Top of INFORMATION PROVIDED
(** X12. For the accuracy [A] reported by any run, the learning curve has
    ten points at the abscissas 10, 20, ..., 100; every ordinate lies between
    0.6 and [A], and the ordinates never decrease. *)
Theorem learningCurve_shape
    (dataset : Dataset) (modelConfig : ModelConfig)
    (preprocessing : PreprocessingConfig) (d : Draws) :
  exists res A,
    simulate dataset modelConfig preprocessing d = Ok res /\
    accuracy (metrics res) = Fin A /\
    let curve := learningCurve (accuracy (metrics res)) in
    List.length curve = 10%nat /\
    forall k k', (k <= k' < 10)%nat ->
      exists y y',
        nth_error curve k
        = Some {| point_x := Fin (INR (10 * (k + 1))); point_y := Fin y |} /\
        nth_error curve k'
        = Some {| point_x := Fin (INR (10 * (k' + 1))); point_y := Fin y' |} /\
        0.6 <= y /\ y <= y' /\ y' <= A.
Proof.
  destruct (simulate_run number_to_string string_to_number
              dataset modelConfig preprocessing d)
    as (res & mc & a & Hres & _ & _ & _ & Ha & Hm & _).
  pose proof (accuracy_unit a Ha) as Hu.
  assert (Hacc : accuracy (metrics res) = Fin (IZR (totalCorrectZ a) / 200)).
  { rewrite Hm. apply simulate_accuracy. exact Ha. }
  set (A := IZR (totalCorrectZ a) / 200) in *. clearbody A.
  exists res, A. split; [exact Hres|]. split; [exact Hacc|].
  cbv zeta. rewrite Hacc. unfold learningCurve.
  split; [rewrite length_map; unfold decades; rewrite length_map, length_seq; reflexivity|].
  assert (Hnth : forall k, (k < 10)%nat ->
            nth_error (map (learningPoint (Fin A)) decades) k
            = Some {| point_x := Fin (INR (10 * (k + 1)));
                      point_y := Fin (Rmin A (0.5 + ln (INR (10 * (k + 1))) * 0.1)) |}).
  { intros k Hk. rewrite nth_error_map, (decades_nth k Hk). cbn [option_map].
    rewrite learningPoint_fin by lia. reflexivity. }
  intros k k' [Hkk Hk'].
  assert (Hk : (k < 10)%nat) by lia.
  eexists _, _. split; [apply Hnth; exact Hk|]. split; [apply Hnth; exact Hk'|].
  assert (E10 : INR 10 = 10) by (rewrite INR_IZR_INZ; reflexivity).
  assert (G : forall n, (10 <= n)%nat -> 10 <= INR n).
  { intros n Hn. apply le_INR in Hn. rewrite E10 in Hn. exact Hn. }
  pose proof (G (10 * (k + 1))%nat ltac:(lia)) as G1.
  assert (G2 : INR (10 * (k + 1)) <= INR (10 * (k' + 1))) by (apply le_INR; lia).
  pose proof (ln_le 10 (INR (10 * (k + 1))) ltac:(lra) G1) as L1.
  pose proof (ln_le (INR (10 * (k + 1))) (INR (10 * (k' + 1))) ltac:(lra) G2) as L2.
  pose proof ln_10_above_1 as L0.
  unfold Rmin.
  destruct (Rle_dec A (0.5 + ln (INR (10 * (k + 1))) * 0.1)),
           (Rle_dec A (0.5 + ln (INR (10 * (k' + 1))) * 0.1));
    repeat split; lra.
Qed.

End LearningCurveFacts.

(** X13. Whatever the draws of [0,1), the word cloud lists the ten words in
    their order, each with an integer weight from 20 to 99. *)
Theorem wordCloud_weights (draw : nat -> R) :
  (forall i, unit_interval (draw i)) ->
  map text (wordCloud draw) = words /\
  forall w, In w (wordCloud draw) ->
    exists z : Z, word_value w = Fin (IZR z) /\ (20 <= z <= 99)%Z.
Proof.
  intros Hd. split; [reflexivity|].
  assert (Hw : forall i, exists z : Z,
             add (Math_floor (mul (Fin (draw i)) (Fin 80))) (Fin 20) = Fin (IZR z)
             /\ (20 <= z <= 99)%Z).
  { intros i. pose proof (Hd i) as Hi. unfold unit_interval in Hi.
    exists (Zfloor (draw i * 80) + 20)%Z. cbn [mul Math_floor add]. split.
    - rewrite plus_IZR. reflexivity.
    - pose proof (Zfloor_bound (draw i * 80)) as Hb.
      assert (L : (0 <= Zfloor (draw i * 80))%Z) by (apply Zfloor_lub; lra).
      assert (U : IZR (Zfloor (draw i * 80)) < IZR 80) by lra.
      apply lt_IZR in U. lia. }
  intros w Hin. unfold wordCloud, words in Hin. cbn [mapi_from] in Hin.
  repeat (destruct Hin as [<- | Hin]; [apply Hw|]). destruct Hin.
Qed.

Lemma wordCloud_weights_witness :
  map text (wordCloud (fun _ => 0)) = words.
Proof.
  apply (wordCloud_weights (fun _ => 0)).
  intros i. unfold unit_interval. lra.
Defined.

(** ** Normal deviates, residuals and projections *)

Lemma redraw_nonzero (s : nat -> R) (fuel : nat) (u : R) (pos : nat) :
  u <> 0 -> redraw_while_zero s fuel u pos = Some (u, pos).
Proof.
  intros H. destruct fuel; cbn [redraw_while_zero];
    rewrite Reqb_false by exact H; reflexivity.
Qed.

Lemma redraw_step (s : nat -> R) (fuel pos : nat) :
  redraw_while_zero s (S fuel) 0 pos = redraw_while_zero s fuel (s pos) (S pos).
Proof. cbn [redraw_while_zero]. rewrite Reqb_true by reflexivity. reflexivity. Qed.

(** The loop stops at the first draw that is not 0, if the fuel reaches it. *)
Lemma redraw_found (s : nat -> R) (fuel pos k : nat) :
  (forall j, (j < k)%nat -> s (pos + j)%nat = 0) ->
  s (pos + k)%nat <> 0 -> (k < fuel)%nat ->
  redraw_while_zero s fuel 0 pos = Some (s (pos + k)%nat, S (pos + k)).
Proof.
  revert fuel pos. induction k as [|k IH]; intros fuel pos Hz Hk Hf.
  - destruct fuel as [|fuel]; [lia|]. rewrite redraw_step.
    rewrite Nat.add_0_r in *. apply redraw_nonzero. exact Hk.
  - destruct fuel as [|fuel]; [lia|]. rewrite redraw_step.
    assert (E0 : s pos = 0).
    { specialize (Hz 0%nat). rewrite Nat.add_0_r in Hz. apply Hz. lia. }
    rewrite E0.
    replace (pos + S k)%nat with (S pos + k)%nat in * by lia.
    apply IH; [|exact Hk | lia].
    intros j Hj. replace (S pos + j)%nat with (pos + S j)%nat by lia.
    apply Hz. lia.
Qed.

(** What the loop returns is a draw other than 0. *)
Lemma redraw_sound (s : nat -> R) (fuel pos : nat) (u : R) (pos' : nat) :
  redraw_while_zero s fuel 0 pos = Some (u, pos') ->
  exists k, u = s (pos + k)%nat /\ pos' = S (pos + k) /\ u <> 0.
Proof.
  revert pos. induction fuel as [|fuel IH]; intros pos H.
  - cbn [redraw_while_zero] in H. rewrite Reqb_true in H by reflexivity.
    discriminate.
  - rewrite redraw_step in H.
    destruct (Req_dec_T (s pos) 0) as [E | E].
    + rewrite E in H. destruct (IH (S pos) H) as (k & Hu & Hp & Hn).
      exists (S k). replace (pos + S k)%nat with (S pos + k)%nat by lia.
      auto.
    + rewrite redraw_nonzero in H by exact E. injection H as <- <-.
      exists 0%nat. rewrite Nat.add_0_r. auto.
Qed.

Lemma boxMuller_value (u v : R) :
  0 < u < 1 ->
  mul (Math_sqrt (mul (Fin (-2)) (Math_log (Fin u))))
      (Math_cos (mul (mul (Fin 2) (Fin PI)) (Fin v)))
  = Fin (boxMuller u v) /\
  Rabs (boxMuller u v) <= sqrt (-2 * ln u).
Proof.
  intros Hu.
  assert (Hl : ln u < 0).
  { rewrite <- ln_1. apply ln_increasing; lra. }
  split.
  - cbn [Math_log]. rewrite Rltb_false, Reqb_false by lra.
    cbn [mul Math_sqrt]. rewrite Rltb_false by lra.
    cbn [Math_cos mul]. reflexivity.
  - unfold boxMuller. rewrite Rabs_mult.
    pose proof (sqrt_pos (-2 * ln u)) as Hs.
    rewrite (Rabs_pos_eq _ Hs).
    pose proof (COS_bound (2 * PI * v)) as [Hc1 Hc2].
    assert (Hc : Rabs (cos (2 * PI * v)) <= 1) by (apply Rabs_le; lra).
    nra.
Qed.

Lemma randn_bm_found (s : nat -> R) (fuel pos a b : nat) :
  (forall i, unit_interval (s i)) ->
  (forall j, (j < a)%nat -> s (pos + j)%nat = 0) ->
  s (pos + a)%nat <> 0 ->
  (forall j, (j < b)%nat -> s (pos + a + 1 + j)%nat = 0) ->
  s (pos + a + 1 + b)%nat <> 0 ->
  (a < fuel)%nat -> (b < fuel)%nat ->
  randn_bm s fuel pos
  = Some (Fin (boxMuller (s (pos + a)%nat) (s (pos + a + 1 + b)%nat)),
          (pos + a + b + 2)%nat) /\
  Rabs (boxMuller (s (pos + a)%nat) (s (pos + a + 1 + b)%nat))
  <= sqrt (-2 * ln (s (pos + a)%nat)).
Proof.
  intros Hs Ha Hna Hb Hnb Hfa Hfb.
  assert (Hu : 0 < s (pos + a)%nat < 1).
  { pose proof (Hs (pos + a)%nat) as H. unfold unit_interval in H. lra. }
  destruct (boxMuller_value (s (pos + a)%nat) (s (pos + a + 1 + b)%nat) Hu)
    as [Hv Hbound].
  split; [|exact Hbound].
  unfold randn_bm, gbind.
  rewrite (redraw_found s fuel pos a Ha Hna Hfa).
  replace (S (pos + a)) with (pos + a + 1)%nat by lia.
  rewrite (redraw_found s fuel (pos + a + 1) b Hb Hnb Hfb).
  unfold gret. rewrite Hv. do 2 f_equal. lia.
Qed.

Lemma randn_bm_sound (s : nat -> R) (fuel pos : nat) (z : jsnum) (pos' : nat) :
  (forall i, unit_interval (s i)) ->
  randn_bm s fuel pos = Some (z, pos') ->
  exists u v,
    0 < u < 1 /\ 0 < v < 1 /\ z = Fin (boxMuller u v) /\
    (pos + 2 <= pos')%nat.
Proof.
  intros Hs H. unfold randn_bm, gbind in H.
  destruct (redraw_while_zero s fuel 0 pos) as [[u p1]|] eqn:E1; [|discriminate].
  destruct (redraw_while_zero s fuel 0 p1) as [[v p2]|] eqn:E2; [|discriminate].
  unfold gret in H. injection H as <- <-.
  destruct (redraw_sound _ _ _ _ _ E1) as (k1 & Hu & Hp1 & Hnu).
  destruct (redraw_sound _ _ _ _ _ E2) as (k2 & Hv & Hp2 & Hnv).
  assert (Hu1 : 0 < u < 1).
  { pose proof (Hs (pos + k1)%nat) as H. unfold unit_interval in H.
    rewrite <- Hu in H. lra. }
  assert (Hv1 : 0 < v < 1).
  { pose proof (Hs (p1 + k2)%nat) as H. unfold unit_interval in H.
    rewrite <- Hv in H. lra. }
  exists u, v. split; [exact Hu1|]. split; [exact Hv1|].
  split; [apply boxMuller_value; exact Hu1 | lia].
Qed.

(** With draws of (0,1), none being 0, one pass of each loop suffices. *)
Lemma randn_bm_direct (s : nat -> R) (fuel pos : nat) :
  (forall i, unit_interval (s i)) -> (forall i, s i <> 0) -> (0 < fuel)%nat ->
  randn_bm s fuel pos
  = Some (Fin (boxMuller (s pos) (s (S pos))), (pos + 2)%nat).
Proof.
  intros Hs Hn Hf.
  destruct (randn_bm_found s fuel pos 0 0 Hs) as [E _]; try lia;
    try apply Hn; try (intros j Hj; lia).
  replace (pos + 0)%nat with pos in E by lia.
  replace (pos + 1 + 0)%nat with (S pos) in E by lia.
  replace (pos + 0 + 2)%nat with (pos + 2)%nat in E by lia.
  exact E.
Qed.

(** X14. [randn_bm] skips the draws that are 0.  When the draws lie in
    [0,1): if a first draw [u] other than 0 and then a second one [v] are
    found within the fuel, the result is the real number
    [sqrt(-2 ln u) * cos(2 pi v)], of magnitude at most [sqrt(-2 ln u)], and
    every draw up to [v] is consumed; and whatever it returns is such a
    number, for two draws of (0,1), never NaN. *)
Theorem randn_bm_result (s : nat -> R) (fuel pos : nat) :
  (forall i, unit_interval (s i)) ->
  (forall a b,
     (forall j, (j < a)%nat -> s (pos + j)%nat = 0) ->
     s (pos + a)%nat <> 0 ->
     (forall j, (j < b)%nat -> s (pos + a + 1 + j)%nat = 0) ->
     s (pos + a + 1 + b)%nat <> 0 ->
     (a < fuel)%nat -> (b < fuel)%nat ->
     randn_bm s fuel pos
     = Some (Fin (boxMuller (s (pos + a)%nat) (s (pos + a + 1 + b)%nat)),
             (pos + a + b + 2)%nat) /\
     Rabs (boxMuller (s (pos + a)%nat) (s (pos + a + 1 + b)%nat))
     <= sqrt (-2 * ln (s (pos + a)%nat))) /\
  (forall z pos',
     randn_bm s fuel pos = Some (z, pos') ->
     exists u v,
       0 < u < 1 /\ 0 < v < 1 /\ z = Fin (boxMuller u v) /\
       (pos + 2 <= pos')%nat).
Proof.
  intros Hs. split.
  - intros a b. apply randn_bm_found. exact Hs.
  - intros z pos'. apply randn_bm_sound. exact Hs.
Qed.

Lemma randn_bm_result_witness :
  randn_bm sparseDraws 2 0%nat = Some (Fin (boxMuller (/ 2) (/ 4)), 4%nat).
Proof.
  destruct (randn_bm_result sparseDraws 2 0%nat) as [H _].
  - intros i. unfold unit_interval, sparseDraws.
    destruct i as [|[|[|[|i]]]]; lra.
  - destruct (H 1%nat 1%nat) as [E _]; try lia.
    + intros j Hj. assert (j = 0)%nat by lia. subst j. reflexivity.
    + cbn. lra.
    + intros j Hj. assert (j = 0)%nat by lia. subst j. reflexivity.
    + cbn. lra.
    + exact E.
Defined.

Lemma residualsLoop_sound (s : nat -> R) (fuel n : nat) :
  (forall i, unit_interval (s i)) ->
  forall pos pts pos',
    residualsLoop s fuel n pos = Some (pts, pos') ->
    List.length pts = n /\ (pos + 3 * n <= pos')%nat /\
    Forall (fun p => exists x y,
              p = {| point_x := Fin x; point_y := Fin y |} /\ 0 <= x < 100) pts.
Proof.
  intros Hs. induction n as [|n IH]; intros pos pts pos' H.
  - cbn in H. injection H as <- <-. repeat split; [lia | constructor].
  - cbn [residualsLoop] in H. unfold gbind, Math_random in H.
    destruct (randn_bm s fuel (S pos)) as [[z p1]|] eqn:E1; [|discriminate].
    destruct (residualsLoop s fuel n p1) as [[rest p2]|] eqn:E2; [|discriminate].
    unfold gret in H. injection H as <- <-.
    destruct (randn_bm_sound s fuel (S pos) z p1 Hs E1) as (u & v & _ & _ & -> & Hp).
    destruct (IH p1 rest p2 E2) as (Hlen & Hpos & Hall).
    split; [cbn [List.length]; lia|]. split; [lia|].
    constructor; [|exact Hall].
    pose proof (Hs pos) as Hr. unfold unit_interval in Hr.
    exists (s pos * 100), (boxMuller u v * 5). split; [reflexivity | lra].
Qed.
Bottom of INFORMATION PROVIDED
I'd like the lines above from the one with "assert (E0 : s pos = 0)." up to and including the one with "apply IH; [|exact Hk | lia]." copied exactly, with no other lines.

ANSWER AREA:
    assert (E0 : s pos = 0).
    { specialize (Hz 0%nat). rewrite Nat.add_0_r in Hz. apply Hz. lia. }
    rewrite E0.
    replace (pos + S k)%nat with (S pos + k)%nat in * by lia.
    apply IH; [|exact Hk | lia].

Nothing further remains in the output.